Women play a disproportionate role in responding to the virus, including as frontline healthcare workers and carers at home. The pandemic has also led to a steep increase in violence against women and girls. With lockdown measures in place, many women are trapped at home with their abusers, struggling to access services that are suffering from cuts and restrictions. Emerging data shows that, since the outbreak of the pandemic, domestic violence has intensified.

We can all help to make the world a better place. When I raised the fact that I was devastated that domestic violence had intensified during the pandemic I had overwhelming support from our Senior Leadership team to take steps to help anyone who was in such a situation. Consequently, SafetyCulture will now be introducing Family & Domestic Abuse Support for all employees. Whilst we deeply hope that no employee ever finds themselves in a situation where they need to access this support, our intention is that should anyone ever feel unsafe, there may be some small comfort in knowing that we will be there for them.

Whilst many of these global issues feel ‘too big’ to know what to do in response to them, we should not underestimate the smallest of actions that individuals can take – especially men. Whilst the sexual harassment that was directed towards me earlier in my career was despicable, it was my male colleagues who changed the course of my story.

One evening at a leadership dinner where I was the only female present, I was being addressed as ‘lady’ by the senior regional executive I mentioned earlier.
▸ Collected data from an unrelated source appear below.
(* ===== verification/UnifySpec.v ===== *)
(** * The invariant of the unification loop

    A unifier of two cells is an equivalence of cells that contains them, follows
    the bindings of the heap and respects structure ([unifier]).  The loop keeps
    the least such equivalence in the form [ceq]: generated by the bindings made
    so far, the forwarding pointers and the pairs still on the stack. *)

From S2P Require Import Prelude Cells Heap Bigs TermEnv HeapSpec.

Section spec.
Context (import_bits : list Z -> Z).
Context (L : layout) (HL : layout_ok L).
Implicit Types (F : gmap Z Z) (h : heap) (P : list (Z * Z)) (Q : Z -> Z -> Prop).

(** ** Unifiers *)

Definition same_big (c d : Z) : Prop :=
  exists n bs bs', big_value (dat_heap L) c n bs /\ big_value (dat_heap L) d n bs' /\
    good L c /\ good L d /\ import_bits bs = import_bits bs'.

(** Cells that are not references and denote equal terms, the arguments being
    related by [Q]; [m] holds the arguments. *)
Definition agree (m : gmap Z Z) Q (c d : Z) : Prop :=
  c = d \/ same_big c d \/
  (cell_tag c = STR /\ cell_tag d = STR /\
   ly_fn L !! ptr_index c = ly_fn L !! ptr_index d /\
   forall f k x y, ly_fn L !! ptr_index c = Some f -> 0 <= k < con_arity f ->
     m !! (ptr_index c + 1 + k) = Some x -> m !! (ptr_index d + 1 + k) = Some y -> Q x y).

Record unifier (m : gmap Z Z) Q : Prop := Unifier {
  un_refl : forall c, Q c c;
  un_sym : forall c d, Q c d -> Q d c;
  un_trans : forall c d e, Q c d -> Q d e -> Q c e;
  un_var : forall c x, good L c -> is_ref (cell_tag c) = true ->
    m !! ptr_index c = Some x -> Q c x;
  un_agree : forall c d, good L c -> good L d -> Q c d ->
    is_ref (cell_tag c) = false -> is_ref (cell_tag d) = false -> agree m Q c d
}.

Definition unifiable (m : gmap Z Z) (a b : Z) : Prop := exists Q, unifier m Q /\ Q a b.

(** ** The equivalence of a state *)

Inductive ceq (h : heap) F P : Z -> Z -> Prop :=
  | ceq_refl c : ceq h F P c c
  | ceq_sym c d : ceq h F P c d -> ceq h F P d c
  | ceq_trans c d e : ceq h F P c d -> ceq h F P d e -> ceq h F P c e
  | ceq_pend a b : (a, b) ∈ P -> ceq h F P a b
  | ceq_deref c n d : good L c -> derefs h c n d -> ceq h F P c d
  | ceq_fwd s j : F !! s = Some j -> ceq h F P (str_cell s) (str_cell j)
  | ceq_big c d : same_big c d -> ceq h F P c d.

Lemma ceq_mono h F P h' F' P' x y :
  (forall a b, (a, b) ∈ P -> ceq h' F' P' a b) ->
  (forall c n d, good L c -> derefs h c n d -> ceq h' F' P' c d) ->
  F ⊆ F' ->
  ceq h F P x y -> ceq h' F' P' x y.
Proof.
  intros HP Hd HF. induction 1; eauto using ceq_refl, ceq_sym, ceq_trans, ceq_big.
  apply ceq_fwd. by eapply lookup_weaken.
Qed.

(** ** Variables *)

Definition self_var (v c : Z) : Prop := is_word 64 c /\ is_ref (cell_tag c) = true /\ ptr_index c = v.

Lemma self_var_cases v c : self_var v c -> c = ref_cell v \/ c = ref_cell_watched v.
Proof.
  intros (Hw & Hr & <-). pose proof (cell_tag_value c Hw) as E.
  apply is_ref_true in Hr as [Hr|Hr]; rewrite Hr in E; [left|right]; done.
Qed.

Lemma self_var_ref v : is_index v -> self_var v (ref_cell v).
Proof.
  intros. split; [apply mk_cell_word|]. unfold ref_cell, ptr_index.
  by rewrite cell_tag_mk, cell_value_mk.
Qed.
Lemma self_var_watched v : is_index v -> self_var v (ref_cell_watched v).
Proof.
  intros. split; [apply mk_cell_word|]. unfold ref_cell_watched, ptr_index.
  by rewrite cell_tag_mk, cell_value_mk.
Qed.

Lemma self_var_good v c : v ∈ ly_vals L -> self_var v c -> good L c.
Proof.
  intros Hv (Hw & Hr & Hp). split; [done|]. apply is_ref_true in Hr as [-> | ->]; by rewrite Hp.
Qed.

Lemma str_cell_spec s : is_index s -> cell_tag (str_cell s) = STR /\ ptr_index (str_cell s) = s.
Proof. intros. unfold str_cell, ptr_index. by rewrite cell_tag_mk, cell_value_mk. Qed.

Lemma fn_index s f : ly_fn L !! s = Some f -> is_index s.
Proof. intros H. by destruct (lo_fn _ HL s f H) as (_ & ? & _). Qed.

Lemma str_cell_good s f : ly_fn L !! s = Some f -> good L (str_cell s).
Proof.
  intros H. destruct (str_cell_spec s (fn_index s f H)) as [Ht Hp]. split; [apply mk_cell_word|].
  rewrite Ht, Hp. eauto.
Qed.

Lemma str_cell_eq c : good L c -> cell_tag c = STR -> c = str_cell (ptr_index c).
Proof.
  intros [Hw _] Ht. unfold str_cell, ptr_index. rewrite <-Ht. symmetry. by apply cell_tag_value.
Qed.

Lemma str_not_ref s : is_index s -> is_ref (cell_tag (str_cell s)) = false.
Proof. intros H. by destruct (str_cell_spec s H) as [-> _]. Qed.

Lemma same_big_tags c d : same_big c d -> cell_tag c = BIG /\ cell_tag d = BIG.
Proof. intros (n & bs & bs' & (Hc & _) & (Hd & _) & _). done. Qed.

Lemma big_value_det h c n bs n' bs' : big_value h c n bs -> big_value h c n' bs' -> n = n' /\ bs = bs'.
Proof. intros (_ & H1 & _ & H2) (_ & H3 & _ & H4). split; congruence. Qed.

Lemma same_big_sym c d : same_big c d -> same_big d c.
Proof. intros (n & bs & bs' & H). exists n, bs', bs. intuition. Qed.
Lemma same_big_trans c d e : same_big c d -> same_big d e -> same_big c e.
Proof.
  intros (n & bs & bs' & Hc & Hd & Gc & Gd & H) (n2 & bs2 & bs2' & Hd2 & He & _ & Ge & H2).
  destruct (big_value_det _ _ _ _ _ _ Hd Hd2) as [<- <-].
  exists n, bs, bs2'. split_and!; congruence || done.
Qed.

(** ** Forwarding chains *)

Inductive fchain F : Z -> nat -> Z -> Prop :=
  | fchain_root s : F !! s = None -> fchain F s 0 s
  | fchain_step s j n r : F !! s = Some j -> fchain F j n r -> fchain F s (S n) r.

Lemma fchain_end F s n r : fchain F s n r -> F !! r = None.
Proof. by induction 1. Qed.

Lemma fchain_add F s n r i j :
  fchain F s n r -> F !! i = None -> F !! j = None -> i <> j ->
  exists n', fchain (<[i := j]> F) s n' (if decide (r = i) then j else r) /\ (n' <= S n)%nat.
Proof.
  intros H Hi Hj Hij. induction H as [s Hs|s k n r Hs H IH].
  - destruct (decide (s = i)) as [->|].
    + exists 1%nat. split; [|lia]. eapply fchain_step; [by rewrite lookup_insert_eq|].
      apply fchain_root. by rewrite lookup_insert_ne.
    + exists 0%nat. split; [|lia]. apply fchain_root. by rewrite lookup_insert_ne.
  - destruct IH as (n' & IH & Hn'). exists (S n'). split; [|lia].
    eapply fchain_step; [|done]. rewrite lookup_insert_ne; congruence.
Qed.

(** ** The states of the loop *)

(** [h0]: the heap at the start; [a0], [b0]: the cells to unify; [T]: the
    addresses bound so far. *)
Record inv (h0 : gmap Z Z) (a0 b0 : Z) (h : heap) F P (T : list Z) : Prop := Inv {
  in_ok : heap_ok L F h;
  in_chains : forall s, is_Some (ly_fn L !! s) -> exists n r, fchain F s n r /\ (n <= size F)%nat;
  in_pend : forall p, p ∈ P -> good L p.1 /\ good L p.2;
  in_bound : forall v c0 c, v ∈ ly_vals L -> h0 !! v = Some c0 -> h_cells h !! v = Some c ->
    c = c0 \/ (self_var v c0 /\ (v ∈ T \/ self_var v c));
  in_args : forall s j f k x y, F !! s = Some j -> ly_fn L !! s = Some f -> 0 <= k < con_arity f ->
    h_cells h !! (s + 1 + k) = Some x -> h_cells h !! (j + 1 + k) = Some y -> ceq h F P x y;
  in_pairs : forall Q, unifier h0 Q -> Q a0 b0 -> forall p, p ∈ P -> Q p.1 p.2;
  in_links : forall Q, unifier h0 Q -> Q a0 b0 -> forall s j, F !! s = Some j ->
    Q (str_cell s) (str_cell j);
  in_binds : forall Q, unifier h0 Q -> Q a0 b0 -> forall v c, v ∈ ly_vals L ->
    h_cells h !! v = Some c -> Q (ref_cell v) c;
  in_goal : ceq h F P a0 b0;
  in_trail : forall v, v ∈ T -> v ∈ ly_vals L /\ forall c0, h0 !! v = Some c0 -> self_var v c0;
  in_dom : forall v, v ∈ ly_vals L -> is_Some (h0 !! v)
}.

Section inv.
Context (h0 : gmap Z Z) (a0 b0 : Z).

(** A unifier relates every cell to the end of its chain. *)
Lemma unifier_derefs h F P T Q c n d :
  inv h0 a0 b0 h F P T -> unifier h0 Q -> Q a0 b0 -> good L c -> derefs h c n d -> Q c d.
Proof.
  intros Hinv HQ Hab Hg Hd. revert Hg.
  induction Hd as [c Hr|c Hr Hself|c r n d Hr Hget Hne Hd IH]; intros Hg; [apply HQ|apply HQ|].
  pose proof (good_ref L c Hg Hr) as Hv. apply (un_trans _ _ HQ _ r).
  - destruct (in_dom _ _ _ _ _ _ _ Hinv _ Hv) as [x Hx].
    pose proof (un_var _ _ HQ c x Hg Hr Hx) as H1.
    assert (H2 : Q (ref_cell (ptr_index c)) x).
    { destruct (self_var_ref (ptr_index c)) as (Hw & Hr' & Hp); [by apply (lo_vals _ HL)|].
      apply (un_var _ _ HQ); [|done|by rewrite Hp]. by apply (self_var_good (ptr_index c)). }
    apply (un_trans _ _ HQ _ x); [done|]. apply (un_trans _ _ HQ _ (ref_cell (ptr_index c)));
      [by apply (un_sym _ _ HQ)|].
    eapply in_binds; [done..|]. by apply heap_get_inv.
  - apply IH. destruct (val_get L HL F h _ (in_ok _ _ _ _ _ _ _ Hinv) Hv) as (c' & Hc' & _ & Hg').
    rewrite Hget in Hc'. by injection Hc' as ->.
Qed.

(** Along a forwarding chain everything agrees. *)
Lemma chain_fn h F s n r : heap_ok L F h -> fchain F s n r -> is_Some (ly_fn L !! s) -> ly_fn L !! r = ly_fn L !! s.
Proof.
  intros Hok. induction 1 as [s Hs|s j n r Hs H IH]; intros Hf; [done|].
  destruct (ho_fwd _ _ _ Hok s j Hs) as (f & H1 & H2). rewrite IH by eauto. congruence.
Qed.

Lemma chain_ceq h F P s n r : fchain F s n r -> ceq h F P (str_cell s) (str_cell r).
Proof. induction 1; eauto using ceq_refl, ceq_trans, ceq_fwd. Qed.

Lemma chain_unifier h F P T Q s n r :
  inv h0 a0 b0 h F P T -> unifier h0 Q -> Q a0 b0 -> fchain F s n r -> Q (str_cell s) (str_cell r).
Proof.
  intros Hinv HQ Hab. induction 1 as [s Hs|s j n r Hs H IH]; [apply HQ|].
  eapply (un_trans _ _ HQ); [|done]. by eapply in_links.
Qed.

Lemma fn_arg s f k : ly_fn L !! s = Some f -> 0 <= k < con_arity f -> s + 1 + k ∈ ly_vals L.
Proof. intros Hf. destruct (lo_fn _ HL s f Hf) as (_ & _ & _ & _ & _ & H). apply H. Qed.

Lemma arg_cell h F s f k :
  heap_ok L F h -> ly_fn L !! s = Some f -> 0 <= k < con_arity f ->
  exists x, heap_get h (s + 1 + k) = Ok x /\ h_cells h !! (s + 1 + k) = Some x /\ good L x.
Proof. intros Hok Hf Hk. eapply val_get; [done|done|]. by eapply fn_arg. Qed.

Lemma chain_args h F P T s n r f k x y :
  inv h0 a0 b0 h F P T -> fchain F s n r -> ly_fn L !! s = Some f -> 0 <= k < con_arity f ->
  h_cells h !! (s + 1 + k) = Some x -> h_cells h !! (r + 1 + k) = Some y -> ceq h F P x y.
Proof.
  intros Hinv H. revert x. induction H as [s Hs|s j n r Hs H IH]; intros x Hf Hk Hx Hy.
  - rewrite Hx in Hy. injection Hy as ->. apply ceq_refl.
  - destruct (ho_fwd _ _ _ (in_ok _ _ _ _ _ _ _ Hinv) s j Hs) as (f' & H1 & H2).
    rewrite Hf in H1. injection H1 as <-.
    destruct (arg_cell h F j f k (in_ok _ _ _ _ _ _ _ Hinv) H2 Hk) as (z & _ & Hz & _).
    apply (ceq_trans _ _ _ _ z); [by eapply in_args|by apply IH].
Qed.

(** ** Steps that keep the invariant *)

Lemma derefs_same h h' c n d :
  h_cells h' = h_cells h -> h_size h' = h_size h -> derefs h c n d -> derefs h' c n d.
Proof.
  intros Hc Hs. assert (Hg : forall i, heap_get h' i = heap_get h i).
  { intros i. unfold heap_get, check_index. by rewrite Hc, Hs. }
  induction 1; [by constructor|by apply derefs_self; rewrite ?Hg|].
    eapply derefs_step; rewrite ?Hg; eauto.
Qed.

(** Only the cells and the layout of the heap matter. *)
Lemma inv_same h h' F P T :
  h_cells h' = h_cells h -> h_size h' = h_size h -> h_blocks h' = h_blocks h ->
  inv h0 a0 b0 h F P T -> inv h0 a0 b0 h' F P T.
Proof.
  intros Hc Hs Hb Hinv. pose proof (in_ok _ _ _ _ _ _ _ Hinv) as Hok.
  assert (Hceq : forall x y, ceq h F P x y -> ceq h' F P x y).
  { intros x y. apply ceq_mono; [intros; by apply ceq_pend| |done].
    intros c n d ? ?. eapply ceq_deref; [done|]. by eapply derefs_same. }
  assert (Hok' : heap_ok L F h').
  { destruct Hok as [H1 H2 H3 H4 H5 H6]. split; rewrite ?Hc, ?Hs, ?Hb; try done.
    intros v Hv. destruct (H5 v Hv) as (c & n & d & ? & ? & ?). exists c, n, d.
    split_and!; try done. by eapply derefs_same. }
  destruct Hinv. split; try done; rewrite ?Hc; auto. intros. apply Hceq. eauto.
Qed.

(** Pairs that are already related may be dropped. *)
Lemma inv_sub h F P P' T :
  inv h0 a0 b0 h F P T -> (forall p, p ∈ P' -> p ∈ P) ->
  (forall a b, (a, b) ∈ P -> ceq h F P' a b) -> inv h0 a0 b0 h F P' T.
Proof.
  intros Hinv Hsub Hcov. pose proof Hinv as [K1 K2 K3 K4 K5 K6 K7 K8 K9 K10 K11].
  assert (Hceq : forall x y, ceq h F P x y -> ceq h F P' x y).
  { intros x y. apply ceq_mono; [done|intros; by eapply ceq_deref|done]. }
  split; try done.
  - intros p Hp. by apply K3, Hsub.
  - intros s j f k x y ? ? ? ? ?. apply Hceq. by eapply (K5 s j f k).
  - intros Q HQ Hab p Hp. by apply (K6 Q HQ Hab), Hsub.
  - by apply Hceq.
Qed.

Lemma inv_drop h F P T a b :
  inv h0 a0 b0 h F ((a, b) :: P) T -> ceq h F P a b -> inv h0 a0 b0 h F P T.
Proof.
  intros Hinv Hab. eapply inv_sub; [done|intros; by apply elem_of_cons; right|].
  intros c d [[= -> ->]|?]%elem_of_cons; [done|by apply ceq_pend].
Qed.

Definition put_cell (h : heap) (i b : Z) : heap := with_cells h (<[i := b]> (h_cells h)).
I politely requested that this man address me by my name. He continued to address me as ‘lady’ because he found it funny and my local CEO stepped in. He stood up at the table and stated that I had made it very clear that he was being offensive, and that he was not only being offensive to me but to everyone at the table who respected me as a valued member of the team. With that, all of my other male colleagues stood up in solidarity. The restaurant went quiet and all the other diners stopped to look. This senior executive was forced to apologise to me so that everyone would sit back down. He never referred to me as ‘lady’ ever again. 

Every one of my colleagues who chose to stand with me was drawing unnecessary attention to themselves. But they did it anyway and I have never felt so professionally respected. My male colleagues may have felt that their actions that night were small, but they gave a voice to me when I had none; they changed behaviour where I had been unable to; and they saved me from an evening of feeling bullied, disrespected and unappreciated. No act of kindness goes unrecognised. I carry the gift of that evening with me every single day.

I’d like to thank the many wonderful men who are taking small steps every day to make the world a kinder, fairer place for women. Many of you are my colleagues at SafetyCulture. Your generosity humbles me. And to my amazing female colleagues, your tenacity and determination inspires me constantly! 

We have much work left to do at SafetyCulture on our own path to parity, but I am confident that this team of wonderful human beings will make great progress in 2021 and I couldn’t be more proud to work alongside you all.